Repeat verbatim, and only, the lines of the data below, beginning at the line that contains "(z, node_addr n)" and stopping after the line that contains "- intros [(m".

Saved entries
..........

(* ===== verification/SyncData.v ===== *)
(** * How the derived state follows the database

    Rows leave the database ([shrunk]): which members, routes and allowed IPs leave
    the plane with them. Also the agreement itself, [insync], and a database whose
    dataplane part did not change ([same_plane]). *)
From S2P Require Import Prelude GoStrings Netip Ipam Codec Db StoreInv StoreUsers StoreNodes StoreAnnounce StoreOps UsersProps CascadeProps StoreEffects NodesProps AnnounceProps Netfw NetfwProps Isolation Wg WgProps Auth Api ApiZones ApiRoutes Sync SyncPlane.

#[local] Open Scope lw_scope.

(** The data are those of a server, and the dataplane is what they describe. *)
Definition insync {K D} `{NftablesLaws K} `{WgHostLaws D} `{WgTypes} (h : Options) (pool : Prefix) (w : World K D) : Prop :=
  let d := s_db (w_store w) in
  data_ok pool d /\ fw_synced (h_netfw h) d (nft_view (w_nft w)) /\ wg_synced d (device (w_wg w) (h_wg h)).

Lemma insync_at {K D} `{NftablesLaws K} `{WgHostLaws D} `{WgTypes} h pool (w : World K D) :
  insync h pool w -> at_plane h (plane_of (s_db (w_store w))) w.
Proof.
  intros (_ & Hfw & Hwg). split_and!; [done| |exact Hwg]. apply (iso_at_intro _ _ _ (db_iso (s_db (w_store w)))); [done..| |];
    intros z x _; simpl; by rewrite elem_of_list_to_set.
Qed.
Lemma insync_intro {K D} `{NftablesLaws K} `{WgHostLaws D} `{WgTypes} h pool p (w : World K D) :
  at_plane h p w -> data_ok pool (pl_db p) -> plane_eq p (plane_of (pl_db p)) -> insync h pool w.
Proof.
  intros Hw Hd He. pose proof (at_plane_eq _ _ _ _ He Hw) as (Hdb & (I & Hs & Hids & Hm & Hr) & Hp). simpl in Hdb.
  unfold insync. rewrite Hdb. split_and!; [done| |exact Hp].
  unfold fw_synced. eapply (synced_ext _ _ I); [done| |exact Hs]. simpl in *. intros z Hz. rewrite Hids in Hz.
  split; apply set_eq; intros x; rewrite ?Hm, ?Hr, elem_of_list_to_set; tauto.
Qed.

(** ** Rows of the announcement table *)

Section Blocks.
Context `{WgTypes} (pool : Prefix) (d : DB) (Hd : data_ok pool d) (Hpool : range_ok pool).

Lemma synth_range a : a ∈ rows (announcements d) -> range_ok (synth_prefix a).
Proof.
  intros Ha. destruct (synth_prefix_eq pool d Hd a Ha) as (_ & _ & Hb & Hok). split; [done|]. rewrite Hb.
  destruct (bk_synth _ _ (do_blocks _ _ Hd) a Ha) as (_ & _ & _ & Hend). destruct Hpool as [Hp Hpe].
  rewrite BlockFromPrefix_eq in Hpe by done. rewrite size_pow in Hpe by (simpl; destruct Hp; lia). simpl in *. lia.
Qed.
Lemma synth_disjoint a b : a ∈ rows (announcements d) -> b ∈ rows (announcements d) -> synth_prefix a <> synth_prefix b ->
  Overlaps (BlockFromPrefix (synth_prefix a)) (BlockFromPrefix (synth_prefix b)) = false.
Proof.
  intros Ha Hb Hne. rewrite (proj1 (proj2 (proj2 (synth_prefix_eq pool d Hd a Ha)))),
    (proj1 (proj2 (proj2 (synth_prefix_eq pool d Hd b Hb)))).
  apply (bk_disjoint _ _ (do_blocks _ _ Hd)); [done..|]. by intros ->.
Qed.
(** What [RemoveZoneRoute] asks of the routes of a table. *)
Lemma routes_apart a q : a ∈ rows (announcements d) -> (exists b, b ∈ rows (announcements d) /\ q = synth_prefix b) ->
  q <> synth_prefix a -> range_ok q /\ Overlaps (BlockFromPrefix q) (BlockFromPrefix (synth_prefix a)) = false.
Proof. intros Ha (b & Hb & ->) Hne. split; [by apply synth_range|by apply synth_disjoint]. Qed.
End Blocks.

Lemma node_addr_u32 n : is_u32 (node_addr n).
Proof. apply u32_range. Qed.
Lemma member_u32 z d a : a ∈ member_ips z d -> is_u32 a.
Proof. intros (m & n & _ & _ & _ & _ & ->)%elem_of_member_ips. apply node_addr_u32. Qed.

(** ** Rows that leave *)

Record shrunk (d d' : DB) : Prop := mkShrunk
  { sh_nodes n : n ∈ rows (nodes d') -> n ∈ rows (nodes d);
    sh_members m : m ∈ zone_members d' -> m ∈ zone_members d;
    sh_anns a : a ∈ rows (announcements d') -> a ∈ rows (announcements d);
    sh_attach az : az ∈ announcement_zones d' -> az ∈ announcement_zones d }.

Lemma data_ok_shrunk `{WgTypes} pool d d' : data_ok pool d -> schema_ok d' -> shrunk d d' -> data_ok pool d'.
Proof.
  intros [] Hs []. constructor; [done|by eapply blocks_ok_sub|..]; auto.
Qed.

Section Shrink.
Context `{WgTypes} (pool : Prefix) (d d' : DB) (Hd : data_ok pool d) (Hs' : schema_ok d') (Hsh : shrunk d d').

Lemma members_shrunk (L : list (Z * Addr)) z a :
  (forall m n, m ∈ zone_members d -> n ∈ rows (nodes d) -> n_id n = m_node m -> m_zone m = z ->
     (z, node_addr n) ∈ L <-> ~ m ∈ zone_members d') ->
  a ∈ member_ips z d' <-> a ∈ member_ips z d /\ (z, a) ∉ L.
Proof.
  intros HL. rewrite !elem_of_member_ips. split.
  - intros (m & n & Hm & Hz & Hn & Hid & ->). destruct Hsh.
    split; [exists m, n; split_and!; auto|]. rewrite (HL m n) by auto. tauto.
  - intros [(m & n & Hm & Hz & Hn & Hid & ->) Hnot]. rewrite (HL m n) in Hnot by auto.
    assert (m ∈ zone_members d') as Hm' by (destruct (decide (m ∈ zone_members d')); tauto).
    exists m. pose proof (fk_member_node _ Hs') as Hfk. unfold refs in Hfk.
    destruct (proj1 (list_elem_of_fmap _ _ _) (Hfk m Hm')) as (n' & Heq & Hn').
    assert (n = n') as <- by (apply (node_id_inj pool d Hd); [done|by apply (sh_nodes _ _ Hsh)|congruence]).
    by exists n.
Qed.

Lemma routes_shrunk (L : list (Z * Prefix)) z p :
  (forall az a, az ∈ announcement_zones d -> a ∈ rows (announcements d) -> a_id a = az_ann az -> az_zone az = z ->
     (z, synth_prefix a) ∈ L <-> ~ az ∈ announcement_zones d') ->
  p ∈ zone_prefixes d' z <-> p ∈ zone_prefixes d z /\ (z, p) ∉ L.
Proof.
  intros HL. rewrite !elem_of_zone_prefixes. split.
  - intros (az & a & Haz & Hz & Ha & Hid & ->). destruct Hsh.
    split; [exists az, a; split_and!; auto|]. rewrite (HL az a) by auto. tauto.
  - intros [(az & a & Haz & Hz & Ha & Hid & ->) Hnot]. rewrite (HL az a) in Hnot by auto.
    assert (az ∈ announcement_zones d') as Haz' by (destruct (decide (az ∈ announcement_zones d')); tauto).
    exists az. pose proof (fk_attach_ann _ Hs') as Hfk. unfold refs in Hfk.
    destruct (proj1 (list_elem_of_fmap _ _ _) (Hfk az Haz')) as (a' & Heq & Ha').
    assert (a = a') as <-.
    { apply (uniq_inj a_id (rows (announcements d))); [apply table_ok_uniq, ok_anns, (do_schema _ _ Hd)|done|by apply (sh_anns _ _ Hsh)|congruence]. }
    by exists a.
Qed.

(** The peers when the nodes of [d'] are left, those in [R] with their allowed IPs
    recomputed. *)
Definition peers_part (R : list Z) (k : Key) (s : gset Prefix) : Prop := exists n,
  n ∈ rows (nodes d') /\ ParseKey (n_key n) = Some k /\ s = node_allowed (if decide (n_id n ∈ R) then d' else d) n.

Lemma peers_left (Ks : list Key) k s : (forall n, n ∈ rows (nodes d) -> forall k, ParseKey (n_key n) = Some k -> k ∈ Ks <-> ~ n ∈ rows (nodes d')) ->
  peers_part [] k s <-> pl_peer (plane_of d) k s /\ (k ∉ Ks).
Proof.
  intros HK. unfold peers_part. simpl. split.
  - intros (n & Hn & Hk & ->). pose proof (sh_nodes _ _ Hsh n Hn) as Hnd. split; [by exists n|]. rewrite (HK n) by done. tauto.
  - intros [(n & Hn & Hk & ->) Hnot]. rewrite (HK n) in Hnot by done.
    exists n. split; [|done]. destruct (decide (n ∈ rows (nodes d'))); tauto.
Qed.
Lemma node_allowed_sub n p : p ∈ node_allowed d' n -> p ∈ node_allowed d n.
Proof.
  pose proof (data_ok_shrunk _ _ _ Hd Hs' Hsh) as Hd'. rewrite (elem_of_node_allowed pool d' Hd'), (elem_of_node_allowed pool d Hd).
  intros [?|(a & Ha & ?)]; [by left|right]. exists a. split; [by apply (sh_anns _ _ Hsh)|done].
Qed.
Lemma part_disjoint (R : list Z) n n' : n ∈ rows (nodes d') -> n' ∈ rows (nodes d') -> n <> n' ->
  node_allowed (if decide (n_id n ∈ R) then d' else d) n ## node_allowed d' n'.
Proof.
  intros Hn Hn' Hne p Hp Hp'. apply node_allowed_sub in Hp'.
  assert (p ∈ node_allowed d n) as Hpn by (destruct (decide _); [by apply node_allowed_sub|done]).
  by apply (node_allowed_disjoint pool d Hd n n' (sh_nodes _ _ Hsh _ Hn) (sh_nodes _ _ Hsh _ Hn') Hne p).
Qed.
Lemma peers_part_set (R : list Z) n k k' s : n ∈ rows (nodes d') -> ParseKey (n_key n) = Some k ->
  peers_part (R ++ [n_id n]) k' s <-> (if decide (k' = k) then s = node_allowed d' n else peers_part R k' s).
Proof.
  intros Hn Hk. unfold peers_part. destruct (decide (k' = k)) as [->|Hne].
  - split.
    + intros (n' & Hn' & Hk' & ->). assert (n' = n) as ->.
      { apply (do_key_inj _ _ Hd); [by apply (sh_nodes _ _ Hsh)..|congruence]. }
      rewrite decide_True by set_solver. done.
    + intros ->. exists n. rewrite decide_True by set_solver. done.
  - assert (forall n', n' ∈ rows (nodes d') -> ParseKey (n_key n') = Some k' -> n_id n' ∈ R ++ [n_id n] <-> n_id n' ∈ R) as HR.
    { intros n' Hn' Hk'. rewrite elem_of_app, list_elem_of_singleton. split; [|by left]. intros [?|Heq]; [done|].
      apply (node_id_inj pool d Hd) in Heq as ->; [congruence|by apply (sh_nodes _ _ Hsh)..]. }
    split; intros (n' & Hn' & Hk' & ->); exists n'; (split_and!; [done..|]); f_equal; specialize (HR n' Hn' Hk');
      destruct (decide (n_id n' ∈ R)), (decide (n_id n' ∈ R ++ [n_id n])); tauto.
Qed.
Lemma peers_part_done (R : list Z) k s :
  (forall a, a ∈ rows (announcements d) -> (a_node a ∉ R) -> a_node a ∈ n_id <$> rows (nodes d') -> a ∈ rows (announcements d')) ->
  peers_part R k s <-> pl_peer (plane_of d') k s.
Proof.
  intros HR. assert (forall n, n ∈ rows (nodes d') -> node_allowed (if decide (n_id n ∈ R) then d' else d) n = node_allowed d' n) as Heq.
  { intros n Hn. destruct (decide (n_id n ∈ R)) as [|Hnot]; [done|]. apply set_eq. intros p. split; [|apply node_allowed_sub].
    pose proof (data_ok_shrunk _ _ _ Hd Hs' Hsh) as Hd'. rewrite (elem_of_node_allowed pool d' Hd'), (elem_of_node_allowed pool d Hd).
    intros [?|(a & Ha & Han & ->)]; [by left|right]. exists a. split_and!; [|done..].
    apply HR; [done|congruence|]. rewrite Han. by apply list_elem_of_fmap_2. }
  unfold peers_part. simpl. split; intros (n & Hn & Hk & ->); exists n; (split_and!; [done..|]); rewrite Heq; done.
Qed.
End Shrink.

(** ** Changes the dataplane does not see *)

Record same_plane (d d' : DB) : Prop := mkSamePlane
  { sp_nodes : rows (nodes d') = rows (nodes d); sp_seq : seq (zones d') = seq (zones d);
    sp_zones : z_id <$> rows (zones d') = z_id <$> rows (zones d); sp_members : zone_members d' = zone_members d;
    sp_anns : rows (announcements d') = rows (announcements d); sp_attach : announcement_zones d' = announcement_zones d }.

Lemma same_plane_refl d : same_plane d d.
Proof. done. Qed.
Lemma same_plane_trans d1 d2 d3 : same_plane d1 d2 -> same_plane d2 d3 -> same_plane d1 d3.
Proof. intros [] []. constructor; congruence. Qed.
Lemma same_plane_shrunk d d' : same_plane d d' -> shrunk d d'.
Proof. intros []. constructor; intros x; congruence. Qed.
Lemma same_plane_eq `{WgTypes} d d' : same_plane d d' -> plane_eq (with_db d' (plane_of d)) (plane_of d').
Proof.
  intros []. constructor; simpl; [done..| | |].
  - intros z a _. unfold member_ips. by rewrite sp_members0, sp_nodes0.
  - intros z p _. rewrite !elem_of_zone_prefixes, sp_anns0, sp_attach0. done.
  - intros k s. unfold node_allowed, node_prefixes. by rewrite sp_nodes0, sp_anns0.
Qed.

..........

◆ Task response
     (z, node_addr n) ∈ L <-> ~ m ∈ zone_members d') ->
  a ∈ member_ips z d' <-> a ∈ member_ips z d /\ (z, a) ∉ L.
Proof.
  intros HL. rewrite !elem_of_member_ips. split.
  - intros (m & n & Hm & Hz & Hn & Hid & ->). destruct Hsh.
    split; [exists m, n; split_and!; auto|]. rewrite (HL m n) by auto. tauto.
  - intros [(m & n & Hm & Hz & Hn & Hid & ->) Hnot]. rewrite (HL m n) in Hnot by auto.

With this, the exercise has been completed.